Possibly not a coincidence: just before the winter solstice/Christmas/New Year/CNY season starts, the government ‘proposes’ a wacky new NatSec restriction. They want to (can’t believe I’m writing this) require online crowdfunding campaigns to get permits from some sort of regulatory body (reports from SCMP, RTHK). 

The idea seems to be to prevent funding of ‘colour revolutions’. A few questions spring to mind…

Surely the CIA, not local populations, finances uprisings? Also, how will this help Hong Kong become a tech/culture/innovation hub-zone, if budding entrepreneurs and creative types need a permit just to raise small sums for their startups and projects?

And how do you even enforce it? How does the government prevent anyone from registering a cause with GoFundMe, Kickstarter, Patreon or any other platform? Can the authorities determine whether such an appeal is Hong Kong-based? Do officials expect the platforms to turn away would-be fundraisers from Hong Kong who do not have a permit? Will officials complain – as with Google – when the platforms do not cooperate? What other online applications will we need a permit to use? Whatever happened to laissez faire and ‘none of the government’s business’? 

Will officials react badly when commentators tell them the idea is absurd? 

Which brings us to the worst example yet of an embarrassingly over-whiny official press release in response to Ming Pao content. As usual, the government expresses ‘regret’, which Google defines as feeling…

…sad, repentant, or disappointed over (something that one has done or failed to do).

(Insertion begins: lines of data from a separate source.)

(* ===== verification/CheckpointObject.v ===== *)
(** Signed checkpoint objects: crates/hort-adapters-checkpoint-anchor/src/lib.rs.

    The emitter writes a checkpoint as one JSON object with a detached signature over
    its signed fields, and the reader turns every object of the store back into the
    checkpoint of the verifier, leaving out what does not parse or whose signature does
    not verify.  The signature scheme, the JSON text, the hex text and the text of a
    timestamp belong to other crates and are parameters. *)

From stdpp Require Import pretty.
From S2P Require Import Prelude.
From S2P Require Import RustStd.
From S2P Require Import EventChain.
From S2P Require Import ChainAnchor.

(** ** Wire data *)

Record StreamHeadWire : Type := {
  hw_stream_id : string;
  hw_final_stream_position : Z;
  hw_head_event_hash : string;
}.

Record SealedWire : Type := {
  sw_sealed_stream_id : string;
  sw_final_event_hash : string;
}.

Record BackfillBaselineWire : Type := {
  bw_backfill_baseline : bool;
  bw_baseline_max_global_position : Z;
  bw_migration_timestamp : DateTime;
}.

Record SignedBody : Type := {
  sb_chain_format_version : string;
  sb_checkpoint_seq : Z;
  sb_created_at : DateTime;
  sb_stream_heads : list StreamHeadWire;
  sb_sealed_streams : list SealedWire;
}.

(** What the reader parses: the signed fields and the signature. *)
Record CheckpointWire : Type := {
  cw_chain_format_version : string;
  cw_checkpoint_seq : Z;
  cw_created_at : DateTime;
  cw_stream_heads : list StreamHeadWire;
  cw_sealed_streams : list SealedWire;
  cw_signature : string;
}.

(** What the emitter writes: two more fields, which are not signed. *)
Record CheckpointObject : Type := {
  co_chain_format_version : string;
  co_checkpoint_seq : Z;
  co_created_at : DateTime;
  co_stream_heads : list StreamHeadWire;
  co_sealed_streams : list SealedWire;
  co_signature : string;
  co_max_global_position : Z;
  co_backfill_baseline : option BackfillBaselineWire;
}.

(** The fields of an object that the reader knows. *)
Definition wire_of (o : CheckpointObject) : CheckpointWire := {|
  cw_chain_format_version := co_chain_format_version o;
  cw_checkpoint_seq := co_checkpoint_seq o;
  cw_created_at := co_created_at o;
  cw_stream_heads := co_stream_heads o;
  cw_sealed_streams := co_sealed_streams o;
  cw_signature := co_signature o;
|}.

(** [ed25519_dalek], [serde_json], [hex] and [chrono].  A signature made with the
    signing key verifies under the operator's public key; JSON text reads back, without
    the fields the reader does not name, and differs for different bodies. *)
Class AnchorPrimitives : Type := {
  sign : list byte → list byte;
  sign_len : ∀ m, length (sign m) = 64%nat;
  verify_signature : list byte → list byte → bool;
  verify_sign : ∀ m, verify_signature m (sign m) = true;
  hex_encode : list byte → string;
  hex_decode : string → option (list byte);
  hex_decode_encode : ∀ bs, hex_decode (hex_encode bs) = Some bs;
  body_to_vec : SignedBody → list byte;
  body_to_vec_inj : ∀ b c, body_to_vec b = body_to_vec c → b = c;
  object_to_vec : CheckpointObject → list byte;
  object_from_slice : list byte → option CheckpointWire;
  object_round_trip : ∀ o, object_from_slice (object_to_vec o) = Some (wire_of o);
  to_rfc3339_secs : DateTime → string;
}.

Definition CHECKPOINT_PREFIX : string := "hort-event-chain-checkpoints".

Section wire.
Context `{AnchorPrimitives}.

Definition StreamHeadWire_from (h : StreamHead) : StreamHeadWire := {|
  hw_stream_id := sh_stream_id h;
  hw_final_stream_position := final_stream_position h;
  hw_head_event_hash := hex_encode (head_event_hash h);
|}.

Definition SealedWire_from (s : SealedStreamRecord) : SealedWire := {|
  sw_sealed_stream_id := sealed_stream_id s;
  sw_final_event_hash := hex_encode (final_event_hash s);
|}.

Definition BackfillBaselineWire_from (b : BackfillBaseline) : BackfillBaselineWire := {|
  bw_backfill_baseline := true;
  bw_baseline_max_global_position := baseline_max_global_position b;
  bw_migration_timestamp := migration_timestamp b;
|}.

(** [:] becomes [-]. *)
Fixpoint dash_colons (s : string) : string :=
  match s with
  | EmptyString => EmptyString
  | String a s' => String (if decide (a = byte_of_Z 58) then byte_of_Z 45 else a) (dash_colons s')
  end.

Definition checkpoint_object_key (created_at : DateTime) (seq : Z) : string :=
  let ts := dash_colons (to_rfc3339_secs created_at) in
  CHECKPOINT_PREFIX +:+ "/" +:+ ts +:+ "-" +:+ pretty seq +:+ ".json".

(** ** Writing *)

Definition sign_and_serialize (cp : CheckpointToEmit) : string * list byte :=
  let stream_heads := StreamHeadWire_from <$> e_stream_heads cp in
  let sealed_streams := SealedWire_from <$> e_sealed_streams cp in
  let body := {|
    sb_chain_format_version := e_chain_format_version cp;
    sb_checkpoint_seq := e_checkpoint_seq cp;
    sb_created_at := e_created_at cp;
    sb_stream_heads := stream_heads;
    sb_sealed_streams := sealed_streams |} in
  let sig := sign (body_to_vec body) in
  let object := {|
    co_chain_format_version := e_chain_format_version cp;
    co_checkpoint_seq := e_checkpoint_seq cp;
    co_created_at := e_created_at cp;
    co_stream_heads := stream_heads;
    co_sealed_streams := sealed_streams;
    co_signature := hex_encode sig;
    co_max_global_position := e_max_global_position cp;
    co_backfill_baseline := BackfillBaselineWire_from <$> e_backfill_baseline cp |} in
  (checkpoint_object_key (e_created_at cp) (e_checkpoint_seq cp), object_to_vec object).

(** ** Reading *)

Definition parse_hash_hex (hex_str : string) : option EventHash :=
  raw ← hex_decode hex_str;
  if bool_decide (length raw = 32%nat) then Some raw else None.

Definition signed_body (w : CheckpointWire) : SignedBody := {|
  sb_chain_format_version := cw_chain_format_version w;
  sb_checkpoint_seq := cw_checkpoint_seq w;
  sb_created_at := cw_created_at w;
  sb_stream_heads := cw_stream_heads w;
  sb_sealed_streams := cw_sealed_streams w;
|}.

Definition read_head (h : StreamHeadWire) : option (string * Z * EventHash) :=
  hash ← parse_hash_hex (hw_head_event_hash h);
  Some (hw_stream_id h, hw_final_stream_position h, hash).

Definition read_sealed (s : SealedWire) : option SealedStreamRecord :=
  hash ← parse_hash_hex (sw_final_event_hash s);
  Some {| sealed_stream_id := sw_sealed_stream_id s; final_event_hash := hash |}.

Definition verify_and_into_domain (w : CheckpointWire) : option Checkpoint :=
  sig ← hex_decode (cw_signature w);
  if negb (bool_decide (length sig = 64%nat)) then None
  else if negb (verify_signature (body_to_vec (signed_body w)) sig) then None
  else
    stream_heads ← mapM read_head (cw_stream_heads w);
    sealed_streams ← mapM read_sealed (cw_sealed_streams w);
    Some {| chain_format_version := cw_chain_format_version w;
            checkpoint_seq := cw_checkpoint_seq w;
            created_at := cw_created_at w;
            stream_heads := stream_heads;
            sealed_streams := sealed_streams |}.

(** One object of the store; [None] is dropped with a warning. *)
Definition read_object (bytes : list byte) : option Checkpoint :=
  wire ← object_from_slice bytes;
  verify_and_into_domain wire.

Definition read_objects (objects : list (string * list byte)) : list Checkpoint :=
  omap (λ o, read_object o.2) objects.

(** ** Round trip *)

(** The checkpoint the verifier is meant to see. *)
Definition emitted_as (cp : CheckpointToEmit) : Checkpoint := {|
  chain_format_version := e_chain_format_version cp;
  checkpoint_seq := e_checkpoint_seq cp;
  created_at := e_created_at cp;
  stream_heads := (λ h, (sh_stream_id h, final_stream_position h, head_event_hash h)) <$>
                    e_stream_heads cp;
  sealed_streams := e_sealed_streams cp;
|}.

(** Every hash is an [EventHash], which is 32 bytes. *)
Record hashes_wf (cp : CheckpointToEmit) : Prop := {
  hw_heads : Forall (λ h, length (head_event_hash h) = 32%nat) (e_stream_heads cp);
  hw_seals : Forall (λ s, length (final_event_hash s) = 32%nat) (e_sealed_streams cp);
}.

Lemma parse_hash_hex_encode h : length h = 32%nat → parse_hash_hex (hex_encode h) = Some h.
Proof.
  intros Hh. unfold parse_hash_hex. rewrite hex_decode_encode. cbn. by rewrite bool_decide_true.
Qed.

Lemma mapM_fmap_Some {A B C} (f : B → option C) (g : A → B) (h : A → C) (l : list A) :
  Forall (λ x, f (g x) = Some (h x)) l → mapM f (g <$> l) = Some (h <$> l).
Proof. induction 1 as [| x l Hx Hl IH]; [done |]. cbn. by rewrite Hx, IH. Qed.

Lemma read_heads_from heads :
  Forall (λ h, length (head_event_hash h) = 32%nat) heads →
  mapM read_head (StreamHeadWire_from <$> heads) =
    Some ((λ h, (sh_stream_id h, final_stream_position h, head_event_hash h)) <$> heads).
Proof.
  intros Hh. apply mapM_fmap_Some. eapply Forall_impl; [done |]. intros h Hl. cbn in *.
  unfold read_head. cbn. by rewrite parse_hash_hex_encode.
Qed.

Lemma read_seals_from seals :
  Forall (λ s, length (final_event_hash s) = 32%nat) seals →
  mapM read_sealed (SealedWire_from <$> seals) = Some seals.
Proof.
  intros Hs. rewrite (mapM_fmap_Some _ _ id); [by rewrite list_fmap_id |].
  eapply Forall_impl; [done |]. intros [sid h] Hl. cbn in *. unfold read_sealed. cbn.
  by rewrite parse_hash_hex_encode.
Qed.

Lemma read_object_emitted cp :
  hashes_wf cp → read_object (sign_and_serialize cp).2 = Some (emitted_as cp).
Proof.
  intros [Hh Hs]. unfold read_object, sign_and_serialize. cbn. rewrite object_round_trip. cbn.
  unfold verify_and_into_domain. cbn. rewrite hex_decode_encode. cbn.
  rewrite bool_decide_true by apply sign_len. cbn. rewrite verify_sign. cbn.
  by rewrite read_heads_from, read_seals_from.
Qed.

(** ** Forgeries *)

(** The message that is signed for a checkpoint. *)
Definition signed_message (cp : CheckpointToEmit) : list byte :=
  body_to_vec {|
    sb_chain_format_version := e_chain_format_version cp;
    sb_checkpoint_seq := e_checkpoint_seq cp;
    sb_created_at := e_created_at cp;
    sb_stream_heads := StreamHeadWire_from <$> e_stream_heads cp;
    sb_sealed_streams := SealedWire_from <$> e_sealed_streams cp |}.

(** An object whose signature verifies over a message that was never signed. *)
Definition forged (emitted : list CheckpointToEmit) (bytes : list byte) : Prop :=
  ∃ w sig, object_from_slice bytes = Some w ∧ hex_decode (cw_signature w) = Some sig ∧
    verify_signature (body_to_vec (signed_body w)) sig = true ∧
    body_to_vec (signed_body w) ∉ signed_message <$> emitted.

Lemma read_object_inv bytes cp :
  read_object bytes = Some cp →
  ∃ w sig, object_from_slice bytes = Some w ∧ hex_decode (cw_signature w) = Some sig ∧
    verify_signature (body_to_vec (signed_body w)) sig = true ∧
    mapM read_head (cw_stream_heads w) = Some (stream_heads cp) ∧
    mapM read_sealed (cw_sealed_streams w) = Some (sealed_streams cp) ∧
    chain_format_version cp = cw_chain_format_version w ∧
    checkpoint_seq cp = cw_checkpoint_seq w ∧ created_at cp = cw_created_at w.
Proof.
  unfold read_object. intros (w & Hw & Hv)%bind_Some. exists w.
  unfold verify_and_into_domain in Hv. apply bind_Some in Hv as (sig & Hsig & Hv). exists sig.
  destruct (bool_decide _); [| done]. cbn in Hv.
  destruct (verify_signature _ sig) eqn:Hver; [| done]. cbn in Hv.
  apply bind_Some in Hv as (heads & Hheads & Hv). apply bind_Some in Hv as (seals & Hseals & [= <-]).
  by split_and!.
Qed.

(** A checkpoint that is read is one that was emitted, or a forgery. *)
Lemma read_object_genuine emitted bytes cp :
  Forall hashes_wf emitted → read_object bytes = Some cp →
  (∃ e, e ∈ emitted ∧ cp = emitted_as e) ∨ forged emitted bytes.
Proof.
  intros Hwf (w & sig & Hw & Hsig & Hver & Hheads & Hseals & Hf & Hq & Hc)%read_object_inv.
  destruct (decide (body_to_vec (signed_body w) ∈ signed_message <$> emitted)) as [Hin | Hout];
    [left | right; by exists w, sig].
  apply list_elem_of_fmap in Hin as (e & Heq%body_to_vec_inj & He). exists e. split; [done |].
  rewrite Forall_forall in Hwf. destruct (Hwf e He) as [Hh Hs].
  destruct w as [fmtv seq at_ heads seals sg]. unfold signed_body in Heq. cbn in *. simplify_eq.
  rewrite read_heads_from in Hheads by done. rewrite read_seals_from in Hseals by done.
  destruct cp. cbn in *. by simplify_eq.
Qed.
End wire.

Since the government is not a person, it cannot experience emotions (though a named spokesman speaking personally could complain that an op-ed ‘hurt his feelings’). More to the point, the government did not write the Ming Pao column, so does not need to regret it. Officials could, on the other hand, regret making decisions that invite criticism in the newspapers.

Meanwhile – there goes any hope of turning Hong Kong into Asia’s leading bathroom accessories hub…

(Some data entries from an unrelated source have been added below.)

(* ===== verification/EventRetentionSafety.v ===== *)
(** The handlers of the event store keep the invariant of EventLogSafety.v, whatever the
    others do between their calls: an append ([append_safe]), the retention sweep
    ([archive_run_safe]) and the checkpoint emission ([emit_once_safe]). *)

From S2P Require Import Prelude.
From S2P Require Import RustStd.
From S2P Require Import Json.
From S2P Require Import Types.
From S2P Require Import Events.
From S2P Require Import Store.
From S2P Require Import Concurrent.
From S2P Require Import TaskDispatch.
From S2P Require Import EventChain.
From S2P Require Import ChainAnchor.
From S2P Require Import ChainVerify.
From S2P Require Import CheckpointObject.
From S2P Require Import EventLog.
From S2P Require Import EventRetention.
From S2P Require Import EventLogSafety.
From coqutil Require Import Datatypes.RecordSetters.
Import DoubleBraceUpdate.

(** ** One transaction *)

Section transactions.
Context `{LogBackend, SerdeJson, ChainPrimitives, AnchorPrimitives}.
Context (rules : list CategoryRetentionRule).
Implicit Types (rows : list EventRow) (r : EventRow) (w : LogWorld).

Lemma append_step w0 w b pos prev at_ rows' :
  let sid := StreamId_display (ae_stream_id b) in
  log_inv w0 → log_inv w → log_rely w0 w → tombstones_ok b →
  predecessor sid (tail_row sid (log_rows w0)) = Ok (pos, prev) →
  insert_events (log_calls w) 0 at_ (chain_batch b pos prev (ae_events b)) (log_rows w) = Ok rows' →
  log_inv (w {{ log_rows := rows' }}) ∧ log_guar rules w (w {{ log_rows := rows' }}).
Proof.
  intros sid [Ht0 _] Hi [Hev _] Htomb Hpre Hins. pose proof (li_table _ Hi) as Ht.
  destruct (insert_step _ _ _ _ _ _ _ _ Ht0 Ht Hev Htomb Hpre Hins) as [Ht' Hev'].
  split; [by apply log_inv_rows |]. split; [by split |].
  apply insert_rows_Ok in Hins as (added & -> & _). intros r Hr Hn. exfalso. apply Hn. cbn. set_solver.
Qed.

After school that day, Gary said the school had summoned all 30 members of the running team and confiscated their towels, telling them the case would be reported to the police.

This is a patriotic/petrified school administrator at work, not law enforcement. We do not know if the nifty design that sort-of reads ‘香港’ in one position but ‘加油’ in another is banned as a national security threat. Maybe the whole ‘Heung Gong ga yau’ phrase is prohibited. If it is, what are Hong Kong fans supposed to shout at international sports tournaments? Should the government set up a committee? It could urge spectators to make a ‘T’ sign with their hands if they hear the words, and devise a new officially recommended correct phrase, like ‘Go Hong Kong Special Administrative Region of the People’s Republic of China!’

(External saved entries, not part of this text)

(** An emission that nobody interferes with makes everything verifiable again. *)
Lemma emission_run h w w' :
  log_inv w → none_revived w → NoDup (checkpoint_seq <$> stored_checkpoints w) →
  (∀ cp, cp ∈ stored_checkpoints w → 0 ≤ checkpoint_seq cp < u64_MAX) →
  run (emit_checkpoint_now h) w = (w', Ok ()) → verifiable w'.
Proof.
  intros Hi Hn Hseq Hb Hrun.
  set (X := λ w1, log_rows w1 = log_rows w ∧ log_objects w1 = log_objects w).
  pose proof (run_housekeeping [] _ _ w Hi Hn
    (emit_checkpoint_now_safe [] eq ltac:(by intros ?? ->) X ltac:(by intros ?? ->)
       ltac:(done) h w)) as Hpost.
  rewrite Hrun in Hpost. destruct Hpost as (Hi' & Hn' & Hemit).
  destruct (Hemit eq_refl) as [cp Hcp]. 
  destruct Hcp as (w1 & w2 & w3 & [_ Ho1] & [Hr2 _] & [Hr3 Ho3] & Hnext & Hrecs & Hwf & Hrows & Hobj);
    [done |].
  pose proof (read_object_emitted _ Hwf) as Hread.
  assert (stored_checkpoints w1 = stored_checkpoints w) as Hst
    by (unfold stored_checkpoints; by rewrite Ho1).
  assert (stored_checkpoints w' = stored_checkpoints
    (w {{ log_objects ::= insert (sign_and_serialize cp).1 (sign_and_serialize cp).2 }})) as Hst'
    by (unfold stored_checkpoints; cbn; by rewrite Hobj, Ho3).
  split; [done | done | |].
  - rewrite Hst'. eapply put_seqs_distinct; [done | done |]. cbn. rewrite Hnext, Hst.
    by apply next_seq_fresh.
  - intros recs rec Hrecs' Hrec. exists (emitted_as cp). rewrite Hst'. split; [by apply stored_put_new |].
    cbn. rewrite Hrows, Hr3, <- Hr2, Hrecs in Hrecs'. by injection Hrecs' as ->.
Qed.

Lemma TaskOutcome_fail_not_completed reason retry v : TaskOutcome_fail reason retry ≠ TO_Completed v.
Proof. done. Qed.

Lemma archive_run_verifiable h ck w w' v :
  ah_checkpoint_hook h = Some ck → verifiable w → ¬ replies_get_lost →
  (∀ cp, cp ∈ stored_checkpoints w → 0 ≤ checkpoint_seq cp < u64_MAX) →
  run (archive_run h) w = (w', Ok (TO_Completed v)) → verifiable w'.
Proof.
  intros Hhook Hv Hlost Hb. unfold archive_run. rewrite run_bind. cbn [run utc_now port].
  rewrite run_bind, run_attempt.
  destruct (run (archive_terminal_streams _ _) (log_tick w)) as [w1 [sm | e]] eqn:Hsweep; cbn [run];
    [| by intros [= _ ?%TaskOutcome_fail_not_completed]].
  assert (verifiable (log_tick w)) as Hv' by (destruct Hv as [Hi ???]; split; try done; by apply log_inv_tick).
  apply (sweep_run _ _ _ _ _ Hv' Hlost) in Hsweep as (Hi1 & Hn1 & Ho1 & Hnone);
    [| apply log_rely_time, rely_tick].
  rewrite Hhook. unfold anchor_seals. destruct (is_empty (sealed_stream_ids sm)) eqn:Hempty.
  - intros [= <- _]. apply Hnone. by apply is_empty_true.
  - rewrite run_bind, run_attempt.
    destruct (run (emit_checkpoint_now ck) w1) as [w2 [[] | e]] eqn:Hemit; cbn [run];
      [| by intros [= _ ?%TaskOutcome_fail_not_completed]].
    intros [= <- _].
    assert (stored_checkpoints w1 = stored_checkpoints w) as Hst
      by (unfold stored_checkpoints; by rewrite Ho1).
    apply (emission_run ck w1); rewrite ?Hst; try done. apply Hv.
Qed.
End sweep.

(** ** Promises *)

Section promises.
Context `{LogBackend, SerdeJson, ChainPrimitives, AnchorPrimitives}.
Context (rules : list CategoryRetentionRule).

Lemma empty_log_inv w : log_rows w = [] → log_objects w = ∅ → log_inv w.
Proof.
  intros Hr Ho. assert (∀ sid, ¬ sealed_in (log_rows w) sid) as Hs.
  { intros sid (r & rec & Hin & _). unfold seal_rows in Hin. rewrite Hr in Hin.
    by apply elem_of_nil in Hin. }
  split; [split |].
  - rewrite Hr. set_solver.
  - rewrite Hr. set_solver.
  - rewrite Hr. set_solver.
  - intros sid _. by rewrite Hr.
  - apply Hs.
  - intros r Hin. unfold seal_rows in Hin. rewrite Hr in Hin. by apply elem_of_nil in Hin.
  - intros sid p h (c & Hc & _). rewrite stored_perm, Ho, map_to_list_empty in Hc.
    by apply elem_of_nil in Hc.
Qed.

Context (w : LogWorld) (c : LogWorld * list (prog LogWorld DomainError ())).
Hypothesis no_rows : log_rows w = [].
Hypothesis no_checkpoints : log_objects w = ∅.
Hypothesis reached : rtc (pool_step (λ _, log_handler rules)) (w, []) c.

(** C2.  Starting from an empty event store, let any number of appends, retention
    sweeps and checkpoint emissions run in any order, their database and object-store
    calls interleaved and failing at will.  Whatever state they reach, as long as nobody
    wrote to a stream after its seal, no two emissions took the same sequence number and
    every tombstone is in some stored checkpoint, a run of [verify-event-chain] over all
    streams succeeds and does not report [Broken] — unless a stream has two byte strings
    with the same SHA-256. *)
Theorem interleaved_logs_verify args now cadence expected :
  (∀ sid, ¬ revived (log_rows c.1) sid) →
  NoDup (checkpoint_seq <$> stored_checkpoints c.1) →
  (∀ recs rec, sealed_records (log_rows c.1) = Ok recs → rec ∈ recs →
     ∃ cp, cp ∈ stored_checkpoints c.1 ∧ rec ∈ sealed_streams cp) →
  fits c.1 → streams args = [] → since_global args = None →
  verdict_clean c.1 args now cadence expected.
Proof.
  intros. apply verifiable_clean; try done. split; try done.
  eapply log_pool_inv; [| done]. by apply empty_log_inv.
Qed.

(** C4.  In the same runs, a row leaves the event store in one way only: its whole stream
    goes in the transaction that adds a tombstone with the stream's name and its number
    of rows behind the tombstones there are.  Unless the stream had been sealed before,
    the tombstone has the hash of its last row, the stream's category has a rule, the
    stream ends with the rule's terminal event where it asks for one, and one of its
    events is at least as old as the rule's floor. *)
Theorem removals_are_proven_and_recorded c' r :
  pool_step (λ _, log_handler rules) c c' → r ∈ log_rows c.1 → r ∉ log_rows c'.1 →
  removal rules c.1 c'.1 (er_stream r).
Proof.
  intros Hstep Hr Hgone.
  destruct (log_pool_step rules w c c') as [Heq | [_ Hrem]]; try done.
  - by apply empty_log_inv.
  - rewrite Heq in Hgone. done.
  - by apply Hrem.
Qed.
End promises.

Section single.
Context `{LogBackend, SerdeJson, ChainPrimitives, AnchorPrimitives}.

(** C28.  When a sweep that has a checkpoint hook runs by itself over a store the verifier
    is content with, and reports success, the verifier is content with what it leaves:
    every stream it sealed is anchored.  No database reply may get lost, and the sequence
    numbers must not have used up [u64]. *)
Theorem completed_sweeps_leave_nothing_unanchored h ck w w' v args now cadence expected :
  ah_checkpoint_hook h = Some ck → verifiable w → ¬ replies_get_lost →
  (∀ cp, cp ∈ stored_checkpoints w → 0 ≤ checkpoint_seq cp < u64_MAX) →
  run (archive_run h) w = (w', Ok (TO_Completed v)) →
  fits w' → streams args = [] → since_global args = None →
  verdict_clean w' args now cadence expected.
Proof.
  intros. apply verifiable_clean; try done. by eapply archive_run_verifiable.
Qed.

(** C29.  Every emitted checkpoint that is in the object store is read back exactly, with
    its heads, its seals, its number and its time; and whatever else is read as a
    checkpoint comes from an object with a valid signature over bytes that were never
    signed. *)
Theorem checkpoints_are_read_back_or_forged emitted objects :
  Forall hashes_wf emitted →
  (∀ cp key, cp ∈ emitted → (key, (sign_and_serialize cp).2) ∈ objects →
     emitted_as cp ∈ read_objects objects) ∧
  (∀ c, c ∈ read_objects objects →
     (∃ cp, cp ∈ emitted ∧ c = emitted_as cp) ∨
     ∃ key bytes, (key, bytes) ∈ objects ∧ forged emitted bytes).
Proof.
  intros Hwf. split.
  - intros cp key Hcp Hin. apply list_elem_of_omap. eexists. split; [exact Hin |].
    rewrite Forall_forall in Hwf. by apply read_object_emitted, Hwf.
  - intros c ([key bytes] & Hin & Hc)%list_elem_of_omap.
    destruct (read_object_genuine emitted bytes c Hwf Hc) as [? | ?]; [by left | right; eauto].
Qed.
End single.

Next step: hounding Google for still including the phrase in search results? (The Google-angst continues, by the way.)

In other matters – an interesting article on former Global Times editor Hu Xijin attracting criticism from other, more devout nationalists for backing Beijing’s Covid U-turn…

After China’s abrupt change on Covid policies, the nationalist influencers and the “zero-Covid camp” are having a hard time pivoting themselves.